● **Aim of the exercise**: Look below for the lines from the one with "(** [s.lower()] *)" to the one with "match rstrip s' with", and copy exactly those lines, both ends included.

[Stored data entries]
═══

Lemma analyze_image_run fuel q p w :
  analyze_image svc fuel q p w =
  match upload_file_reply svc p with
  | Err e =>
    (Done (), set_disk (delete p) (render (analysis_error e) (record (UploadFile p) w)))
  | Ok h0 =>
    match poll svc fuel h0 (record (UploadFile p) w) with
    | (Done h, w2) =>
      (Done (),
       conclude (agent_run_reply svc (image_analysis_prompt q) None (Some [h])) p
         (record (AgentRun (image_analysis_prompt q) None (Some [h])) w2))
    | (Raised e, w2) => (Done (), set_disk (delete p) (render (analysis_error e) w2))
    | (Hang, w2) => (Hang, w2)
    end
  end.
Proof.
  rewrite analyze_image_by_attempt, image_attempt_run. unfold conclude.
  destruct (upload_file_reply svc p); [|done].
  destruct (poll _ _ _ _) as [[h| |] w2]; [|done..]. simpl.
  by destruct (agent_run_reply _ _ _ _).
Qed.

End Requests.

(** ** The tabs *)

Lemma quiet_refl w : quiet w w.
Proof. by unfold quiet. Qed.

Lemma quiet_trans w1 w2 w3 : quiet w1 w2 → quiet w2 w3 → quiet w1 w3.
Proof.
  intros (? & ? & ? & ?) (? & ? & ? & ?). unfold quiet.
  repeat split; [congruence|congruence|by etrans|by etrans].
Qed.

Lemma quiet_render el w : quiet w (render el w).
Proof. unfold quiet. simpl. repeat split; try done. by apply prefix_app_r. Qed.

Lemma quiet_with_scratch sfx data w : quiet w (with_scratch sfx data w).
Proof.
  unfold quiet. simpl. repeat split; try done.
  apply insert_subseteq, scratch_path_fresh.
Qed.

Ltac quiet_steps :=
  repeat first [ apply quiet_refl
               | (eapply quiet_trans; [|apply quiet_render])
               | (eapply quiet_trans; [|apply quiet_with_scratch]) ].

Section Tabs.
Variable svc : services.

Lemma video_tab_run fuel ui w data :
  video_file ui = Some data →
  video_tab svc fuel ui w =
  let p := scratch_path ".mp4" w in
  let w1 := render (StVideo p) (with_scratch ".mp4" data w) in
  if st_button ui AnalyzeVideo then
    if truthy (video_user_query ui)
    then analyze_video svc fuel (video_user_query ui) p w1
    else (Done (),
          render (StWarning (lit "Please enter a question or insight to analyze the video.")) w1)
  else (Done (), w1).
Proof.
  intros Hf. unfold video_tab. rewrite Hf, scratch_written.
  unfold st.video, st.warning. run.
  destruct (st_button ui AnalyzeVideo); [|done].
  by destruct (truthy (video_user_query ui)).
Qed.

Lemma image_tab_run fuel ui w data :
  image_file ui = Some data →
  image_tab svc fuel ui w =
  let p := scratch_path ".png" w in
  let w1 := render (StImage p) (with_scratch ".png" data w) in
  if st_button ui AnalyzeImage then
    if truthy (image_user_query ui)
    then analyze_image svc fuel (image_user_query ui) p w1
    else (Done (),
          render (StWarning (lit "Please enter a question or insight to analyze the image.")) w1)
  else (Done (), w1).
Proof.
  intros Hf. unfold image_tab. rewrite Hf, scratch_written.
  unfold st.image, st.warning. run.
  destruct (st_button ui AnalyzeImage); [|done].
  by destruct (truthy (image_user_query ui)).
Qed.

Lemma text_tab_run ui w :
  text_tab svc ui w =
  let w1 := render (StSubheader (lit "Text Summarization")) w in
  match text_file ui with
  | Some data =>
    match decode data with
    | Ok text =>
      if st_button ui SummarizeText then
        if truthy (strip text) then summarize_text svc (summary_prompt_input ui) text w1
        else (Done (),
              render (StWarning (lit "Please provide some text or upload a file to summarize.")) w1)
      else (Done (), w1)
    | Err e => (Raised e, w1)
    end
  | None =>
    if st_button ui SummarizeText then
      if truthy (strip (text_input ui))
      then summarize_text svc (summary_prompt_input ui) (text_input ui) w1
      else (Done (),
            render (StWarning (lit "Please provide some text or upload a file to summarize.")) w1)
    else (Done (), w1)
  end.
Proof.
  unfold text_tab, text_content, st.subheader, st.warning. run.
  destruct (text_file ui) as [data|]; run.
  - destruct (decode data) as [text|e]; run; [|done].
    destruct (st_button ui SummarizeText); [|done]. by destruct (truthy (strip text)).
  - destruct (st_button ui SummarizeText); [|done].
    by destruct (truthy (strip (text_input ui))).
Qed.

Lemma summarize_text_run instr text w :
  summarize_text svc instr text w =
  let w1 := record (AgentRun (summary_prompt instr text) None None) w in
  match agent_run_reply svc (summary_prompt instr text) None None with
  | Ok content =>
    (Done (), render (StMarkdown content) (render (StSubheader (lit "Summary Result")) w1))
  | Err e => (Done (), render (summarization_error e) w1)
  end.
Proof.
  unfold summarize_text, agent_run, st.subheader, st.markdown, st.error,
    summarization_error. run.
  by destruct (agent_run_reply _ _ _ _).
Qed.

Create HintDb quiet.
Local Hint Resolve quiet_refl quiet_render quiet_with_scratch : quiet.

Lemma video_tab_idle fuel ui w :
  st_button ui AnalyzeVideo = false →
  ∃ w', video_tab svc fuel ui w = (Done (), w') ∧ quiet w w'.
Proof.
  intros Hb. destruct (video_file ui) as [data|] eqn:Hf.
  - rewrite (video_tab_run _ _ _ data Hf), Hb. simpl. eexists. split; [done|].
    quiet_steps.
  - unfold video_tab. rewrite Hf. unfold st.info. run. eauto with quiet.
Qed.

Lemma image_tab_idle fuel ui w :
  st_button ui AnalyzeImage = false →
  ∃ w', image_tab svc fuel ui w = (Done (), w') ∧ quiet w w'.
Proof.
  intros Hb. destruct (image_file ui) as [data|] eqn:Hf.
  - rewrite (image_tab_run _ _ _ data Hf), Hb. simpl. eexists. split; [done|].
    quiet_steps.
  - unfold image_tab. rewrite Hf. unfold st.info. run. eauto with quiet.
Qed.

═══

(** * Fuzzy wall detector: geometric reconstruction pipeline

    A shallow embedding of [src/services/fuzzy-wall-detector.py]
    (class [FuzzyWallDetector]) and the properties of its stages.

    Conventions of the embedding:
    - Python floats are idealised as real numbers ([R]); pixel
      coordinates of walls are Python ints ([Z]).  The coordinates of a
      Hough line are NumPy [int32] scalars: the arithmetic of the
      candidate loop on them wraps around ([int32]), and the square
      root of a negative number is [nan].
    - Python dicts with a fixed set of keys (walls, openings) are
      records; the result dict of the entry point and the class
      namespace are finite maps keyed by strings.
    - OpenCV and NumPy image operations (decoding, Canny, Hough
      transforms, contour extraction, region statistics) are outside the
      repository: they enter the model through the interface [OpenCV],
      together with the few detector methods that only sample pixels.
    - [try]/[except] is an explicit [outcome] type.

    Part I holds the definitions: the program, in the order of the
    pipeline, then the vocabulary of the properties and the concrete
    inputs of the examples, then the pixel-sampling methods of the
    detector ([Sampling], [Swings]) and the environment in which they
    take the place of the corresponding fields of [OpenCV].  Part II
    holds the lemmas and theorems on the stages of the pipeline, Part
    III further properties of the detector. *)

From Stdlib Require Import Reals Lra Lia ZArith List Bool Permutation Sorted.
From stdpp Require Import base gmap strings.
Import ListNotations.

═══

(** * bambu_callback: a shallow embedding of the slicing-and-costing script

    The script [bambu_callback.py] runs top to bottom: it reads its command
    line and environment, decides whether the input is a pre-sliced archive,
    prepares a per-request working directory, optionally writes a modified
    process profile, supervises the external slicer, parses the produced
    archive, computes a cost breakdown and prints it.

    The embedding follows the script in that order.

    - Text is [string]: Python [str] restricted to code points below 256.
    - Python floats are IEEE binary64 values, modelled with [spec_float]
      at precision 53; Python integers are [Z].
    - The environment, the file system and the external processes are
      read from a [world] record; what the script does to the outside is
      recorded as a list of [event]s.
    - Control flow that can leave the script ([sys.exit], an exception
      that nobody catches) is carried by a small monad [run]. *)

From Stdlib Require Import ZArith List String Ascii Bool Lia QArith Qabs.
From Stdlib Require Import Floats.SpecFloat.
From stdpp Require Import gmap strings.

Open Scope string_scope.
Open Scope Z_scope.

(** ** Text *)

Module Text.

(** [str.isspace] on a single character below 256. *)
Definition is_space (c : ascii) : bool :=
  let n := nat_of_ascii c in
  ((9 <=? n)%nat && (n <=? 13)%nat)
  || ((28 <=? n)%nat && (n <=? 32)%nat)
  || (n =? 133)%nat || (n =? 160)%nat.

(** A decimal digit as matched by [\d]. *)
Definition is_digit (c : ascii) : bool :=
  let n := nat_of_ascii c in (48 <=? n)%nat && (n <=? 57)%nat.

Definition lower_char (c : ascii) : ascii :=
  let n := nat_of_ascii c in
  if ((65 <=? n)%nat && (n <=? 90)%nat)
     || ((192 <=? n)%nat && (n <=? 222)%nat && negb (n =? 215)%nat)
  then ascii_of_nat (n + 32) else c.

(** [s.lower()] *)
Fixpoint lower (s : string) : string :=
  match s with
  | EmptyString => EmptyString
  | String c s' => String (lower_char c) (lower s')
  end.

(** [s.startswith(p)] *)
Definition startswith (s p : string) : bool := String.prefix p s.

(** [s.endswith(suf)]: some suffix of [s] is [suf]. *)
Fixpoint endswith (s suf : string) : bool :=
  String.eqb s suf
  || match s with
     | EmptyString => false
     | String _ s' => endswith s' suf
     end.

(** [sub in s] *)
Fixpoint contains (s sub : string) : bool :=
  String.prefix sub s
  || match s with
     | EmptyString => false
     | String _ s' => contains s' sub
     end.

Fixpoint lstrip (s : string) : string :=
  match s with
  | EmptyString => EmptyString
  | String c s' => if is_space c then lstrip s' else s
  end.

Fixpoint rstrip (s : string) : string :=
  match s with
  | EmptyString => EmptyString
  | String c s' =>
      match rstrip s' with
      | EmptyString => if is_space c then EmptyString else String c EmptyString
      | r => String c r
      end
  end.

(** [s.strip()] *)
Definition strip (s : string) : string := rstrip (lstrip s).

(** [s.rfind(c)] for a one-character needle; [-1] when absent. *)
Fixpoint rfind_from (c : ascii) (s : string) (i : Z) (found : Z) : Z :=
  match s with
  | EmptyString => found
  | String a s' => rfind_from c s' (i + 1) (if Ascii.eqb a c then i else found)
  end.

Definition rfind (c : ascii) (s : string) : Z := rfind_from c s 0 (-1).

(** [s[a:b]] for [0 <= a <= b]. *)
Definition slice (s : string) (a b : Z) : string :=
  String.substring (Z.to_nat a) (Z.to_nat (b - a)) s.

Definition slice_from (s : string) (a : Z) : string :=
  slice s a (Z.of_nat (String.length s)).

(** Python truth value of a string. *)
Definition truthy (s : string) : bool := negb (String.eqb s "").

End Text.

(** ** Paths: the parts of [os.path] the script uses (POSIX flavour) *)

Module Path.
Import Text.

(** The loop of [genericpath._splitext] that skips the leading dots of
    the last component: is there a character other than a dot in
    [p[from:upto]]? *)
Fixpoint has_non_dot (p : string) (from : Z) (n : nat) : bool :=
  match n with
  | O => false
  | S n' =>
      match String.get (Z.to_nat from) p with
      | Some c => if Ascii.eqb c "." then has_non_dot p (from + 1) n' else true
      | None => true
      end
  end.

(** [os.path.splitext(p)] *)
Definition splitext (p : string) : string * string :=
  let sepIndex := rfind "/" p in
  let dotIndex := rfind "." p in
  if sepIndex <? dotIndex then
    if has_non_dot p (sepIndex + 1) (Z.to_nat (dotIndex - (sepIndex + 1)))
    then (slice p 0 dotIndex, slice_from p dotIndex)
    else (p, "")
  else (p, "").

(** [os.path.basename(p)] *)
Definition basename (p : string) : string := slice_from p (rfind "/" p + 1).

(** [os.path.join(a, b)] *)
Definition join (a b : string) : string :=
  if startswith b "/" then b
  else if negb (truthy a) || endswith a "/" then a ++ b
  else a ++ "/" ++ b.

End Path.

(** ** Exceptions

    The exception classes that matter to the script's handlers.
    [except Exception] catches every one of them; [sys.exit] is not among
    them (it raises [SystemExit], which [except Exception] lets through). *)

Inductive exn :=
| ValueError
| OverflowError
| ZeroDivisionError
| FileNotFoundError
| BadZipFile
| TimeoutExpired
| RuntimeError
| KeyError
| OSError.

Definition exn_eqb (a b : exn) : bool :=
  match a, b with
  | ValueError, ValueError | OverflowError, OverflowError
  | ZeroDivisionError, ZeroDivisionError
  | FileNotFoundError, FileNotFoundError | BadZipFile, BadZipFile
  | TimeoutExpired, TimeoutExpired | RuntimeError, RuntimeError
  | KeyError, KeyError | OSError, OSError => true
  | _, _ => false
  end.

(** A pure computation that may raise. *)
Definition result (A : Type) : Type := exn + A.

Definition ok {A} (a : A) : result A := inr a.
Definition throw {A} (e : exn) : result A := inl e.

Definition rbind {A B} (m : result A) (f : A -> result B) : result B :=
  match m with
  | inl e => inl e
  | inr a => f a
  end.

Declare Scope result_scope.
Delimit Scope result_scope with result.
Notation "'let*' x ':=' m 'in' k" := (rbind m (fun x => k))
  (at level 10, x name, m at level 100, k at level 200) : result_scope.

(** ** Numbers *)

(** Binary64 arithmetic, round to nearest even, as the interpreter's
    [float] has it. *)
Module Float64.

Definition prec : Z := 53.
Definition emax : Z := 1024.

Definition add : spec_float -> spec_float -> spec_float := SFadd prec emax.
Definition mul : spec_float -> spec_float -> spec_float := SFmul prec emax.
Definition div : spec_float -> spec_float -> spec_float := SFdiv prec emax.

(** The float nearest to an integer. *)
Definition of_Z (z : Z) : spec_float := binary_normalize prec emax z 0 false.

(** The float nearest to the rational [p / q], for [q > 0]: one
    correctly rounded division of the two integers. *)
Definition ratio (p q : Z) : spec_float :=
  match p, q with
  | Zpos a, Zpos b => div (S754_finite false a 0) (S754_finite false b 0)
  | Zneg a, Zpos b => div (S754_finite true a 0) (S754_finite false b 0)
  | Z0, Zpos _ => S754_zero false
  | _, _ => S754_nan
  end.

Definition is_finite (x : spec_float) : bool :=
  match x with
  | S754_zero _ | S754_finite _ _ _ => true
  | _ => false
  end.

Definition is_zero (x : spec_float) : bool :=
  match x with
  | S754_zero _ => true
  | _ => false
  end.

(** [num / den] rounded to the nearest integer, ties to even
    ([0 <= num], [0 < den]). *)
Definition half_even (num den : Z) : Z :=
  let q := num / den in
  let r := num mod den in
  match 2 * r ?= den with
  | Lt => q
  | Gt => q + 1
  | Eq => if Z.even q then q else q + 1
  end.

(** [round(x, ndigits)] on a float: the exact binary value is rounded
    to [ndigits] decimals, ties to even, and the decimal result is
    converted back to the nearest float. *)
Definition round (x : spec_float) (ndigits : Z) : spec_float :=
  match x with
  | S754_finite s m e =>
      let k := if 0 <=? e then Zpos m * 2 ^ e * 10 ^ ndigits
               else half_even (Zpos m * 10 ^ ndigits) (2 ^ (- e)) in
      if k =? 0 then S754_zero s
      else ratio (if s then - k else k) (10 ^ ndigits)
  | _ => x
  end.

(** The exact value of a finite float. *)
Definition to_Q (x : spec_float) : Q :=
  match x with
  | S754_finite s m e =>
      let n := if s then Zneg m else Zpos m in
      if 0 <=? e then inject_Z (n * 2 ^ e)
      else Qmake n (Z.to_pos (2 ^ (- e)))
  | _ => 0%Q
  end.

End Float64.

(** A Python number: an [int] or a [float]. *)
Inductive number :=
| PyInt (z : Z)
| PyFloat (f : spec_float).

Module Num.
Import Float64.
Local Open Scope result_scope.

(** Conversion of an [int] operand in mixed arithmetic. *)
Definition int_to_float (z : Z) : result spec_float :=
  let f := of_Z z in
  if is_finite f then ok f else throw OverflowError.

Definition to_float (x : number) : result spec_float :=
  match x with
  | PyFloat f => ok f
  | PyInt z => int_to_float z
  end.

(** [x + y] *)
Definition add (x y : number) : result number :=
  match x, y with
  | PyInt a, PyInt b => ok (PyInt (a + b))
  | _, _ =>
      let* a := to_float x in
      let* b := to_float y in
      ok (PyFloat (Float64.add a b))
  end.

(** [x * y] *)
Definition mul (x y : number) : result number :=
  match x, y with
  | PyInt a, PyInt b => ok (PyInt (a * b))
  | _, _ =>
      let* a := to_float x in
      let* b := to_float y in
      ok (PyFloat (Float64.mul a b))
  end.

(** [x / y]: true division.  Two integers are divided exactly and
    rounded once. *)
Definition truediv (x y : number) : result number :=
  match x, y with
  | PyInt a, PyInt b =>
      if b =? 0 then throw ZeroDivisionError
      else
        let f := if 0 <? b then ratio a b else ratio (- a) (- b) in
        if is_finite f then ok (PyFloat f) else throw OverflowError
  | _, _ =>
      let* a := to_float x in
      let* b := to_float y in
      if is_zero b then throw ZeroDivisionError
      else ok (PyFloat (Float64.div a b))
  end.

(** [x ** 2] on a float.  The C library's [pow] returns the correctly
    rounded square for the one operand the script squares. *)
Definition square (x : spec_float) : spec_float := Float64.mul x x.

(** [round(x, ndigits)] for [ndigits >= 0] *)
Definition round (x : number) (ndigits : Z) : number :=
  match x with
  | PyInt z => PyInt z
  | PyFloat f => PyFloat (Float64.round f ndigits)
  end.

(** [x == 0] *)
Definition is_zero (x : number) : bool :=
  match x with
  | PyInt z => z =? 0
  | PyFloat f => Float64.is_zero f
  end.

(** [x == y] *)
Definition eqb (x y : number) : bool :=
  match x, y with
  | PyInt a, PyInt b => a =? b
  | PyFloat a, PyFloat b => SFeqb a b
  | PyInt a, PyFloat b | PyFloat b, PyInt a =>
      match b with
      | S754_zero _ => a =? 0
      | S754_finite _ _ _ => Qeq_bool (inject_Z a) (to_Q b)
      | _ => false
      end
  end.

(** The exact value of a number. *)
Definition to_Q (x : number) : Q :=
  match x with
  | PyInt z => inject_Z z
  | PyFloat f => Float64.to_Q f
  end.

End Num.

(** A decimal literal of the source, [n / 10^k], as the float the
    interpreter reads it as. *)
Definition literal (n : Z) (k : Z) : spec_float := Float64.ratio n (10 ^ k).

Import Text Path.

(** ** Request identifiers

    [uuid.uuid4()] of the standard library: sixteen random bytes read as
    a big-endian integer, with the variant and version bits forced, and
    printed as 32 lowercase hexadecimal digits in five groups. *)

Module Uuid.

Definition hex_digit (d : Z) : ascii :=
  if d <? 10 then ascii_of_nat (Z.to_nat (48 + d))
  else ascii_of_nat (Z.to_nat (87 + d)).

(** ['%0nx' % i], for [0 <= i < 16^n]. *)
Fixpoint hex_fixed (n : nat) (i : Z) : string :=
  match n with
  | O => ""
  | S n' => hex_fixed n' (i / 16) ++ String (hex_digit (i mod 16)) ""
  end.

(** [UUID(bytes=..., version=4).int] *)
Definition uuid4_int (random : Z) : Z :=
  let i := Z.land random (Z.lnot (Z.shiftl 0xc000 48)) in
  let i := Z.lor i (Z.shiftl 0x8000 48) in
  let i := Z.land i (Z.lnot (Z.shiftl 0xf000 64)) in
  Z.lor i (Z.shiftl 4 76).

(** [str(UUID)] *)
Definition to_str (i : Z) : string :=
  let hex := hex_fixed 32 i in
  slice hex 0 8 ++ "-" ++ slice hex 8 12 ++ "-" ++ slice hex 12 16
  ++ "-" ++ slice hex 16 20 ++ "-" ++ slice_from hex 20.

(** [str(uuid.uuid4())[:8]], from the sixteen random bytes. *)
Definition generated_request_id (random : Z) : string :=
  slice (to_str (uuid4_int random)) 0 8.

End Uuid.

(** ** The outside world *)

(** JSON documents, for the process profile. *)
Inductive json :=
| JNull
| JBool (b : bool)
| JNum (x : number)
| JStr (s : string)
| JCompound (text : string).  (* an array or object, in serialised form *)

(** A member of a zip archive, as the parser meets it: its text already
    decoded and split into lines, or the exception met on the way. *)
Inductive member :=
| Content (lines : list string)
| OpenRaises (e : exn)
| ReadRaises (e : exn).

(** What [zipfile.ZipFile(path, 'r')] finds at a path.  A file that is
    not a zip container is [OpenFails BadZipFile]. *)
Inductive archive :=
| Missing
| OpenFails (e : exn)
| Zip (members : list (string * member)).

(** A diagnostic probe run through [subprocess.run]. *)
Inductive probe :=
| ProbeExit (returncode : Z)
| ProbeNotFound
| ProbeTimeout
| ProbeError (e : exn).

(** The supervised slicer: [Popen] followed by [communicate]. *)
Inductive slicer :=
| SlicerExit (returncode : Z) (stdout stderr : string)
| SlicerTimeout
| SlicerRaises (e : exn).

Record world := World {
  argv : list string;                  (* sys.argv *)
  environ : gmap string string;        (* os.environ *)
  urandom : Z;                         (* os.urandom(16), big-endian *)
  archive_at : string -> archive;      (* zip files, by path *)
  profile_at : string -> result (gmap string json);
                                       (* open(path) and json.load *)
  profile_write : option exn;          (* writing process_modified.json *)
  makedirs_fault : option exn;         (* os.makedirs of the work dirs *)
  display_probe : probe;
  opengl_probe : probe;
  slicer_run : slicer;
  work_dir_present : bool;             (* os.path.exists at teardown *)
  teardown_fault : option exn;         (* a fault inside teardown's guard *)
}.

═══

● **Reply to the task**:
(** [s.lower()] *)
Fixpoint lower (s : string) : string :=
  match s with
  | EmptyString => EmptyString
  | String c s' => String (lower_char c) (lower s')
  end.

(** [s.startswith(p)] *)
Definition startswith (s p : string) : bool := String.prefix p s.

(** [s.endswith(suf)]: some suffix of [s] is [suf]. *)
Fixpoint endswith (s suf : string) : bool :=
  String.eqb s suf
  || match s with
     | EmptyString => false
     | String _ s' => endswith s' suf
     end.

(** [sub in s] *)
Fixpoint contains (s sub : string) : bool :=
  String.prefix sub s
  || match s with
     | EmptyString => false
     | String _ s' => contains s' sub
     end.

Fixpoint lstrip (s : string) : string :=
  match s with
  | EmptyString => EmptyString
  | String c s' => if is_space c then lstrip s' else s
  end.

Fixpoint rstrip (s : string) : string :=
  match s with
  | EmptyString => EmptyString
  | String c s' =>
      match rstrip s' with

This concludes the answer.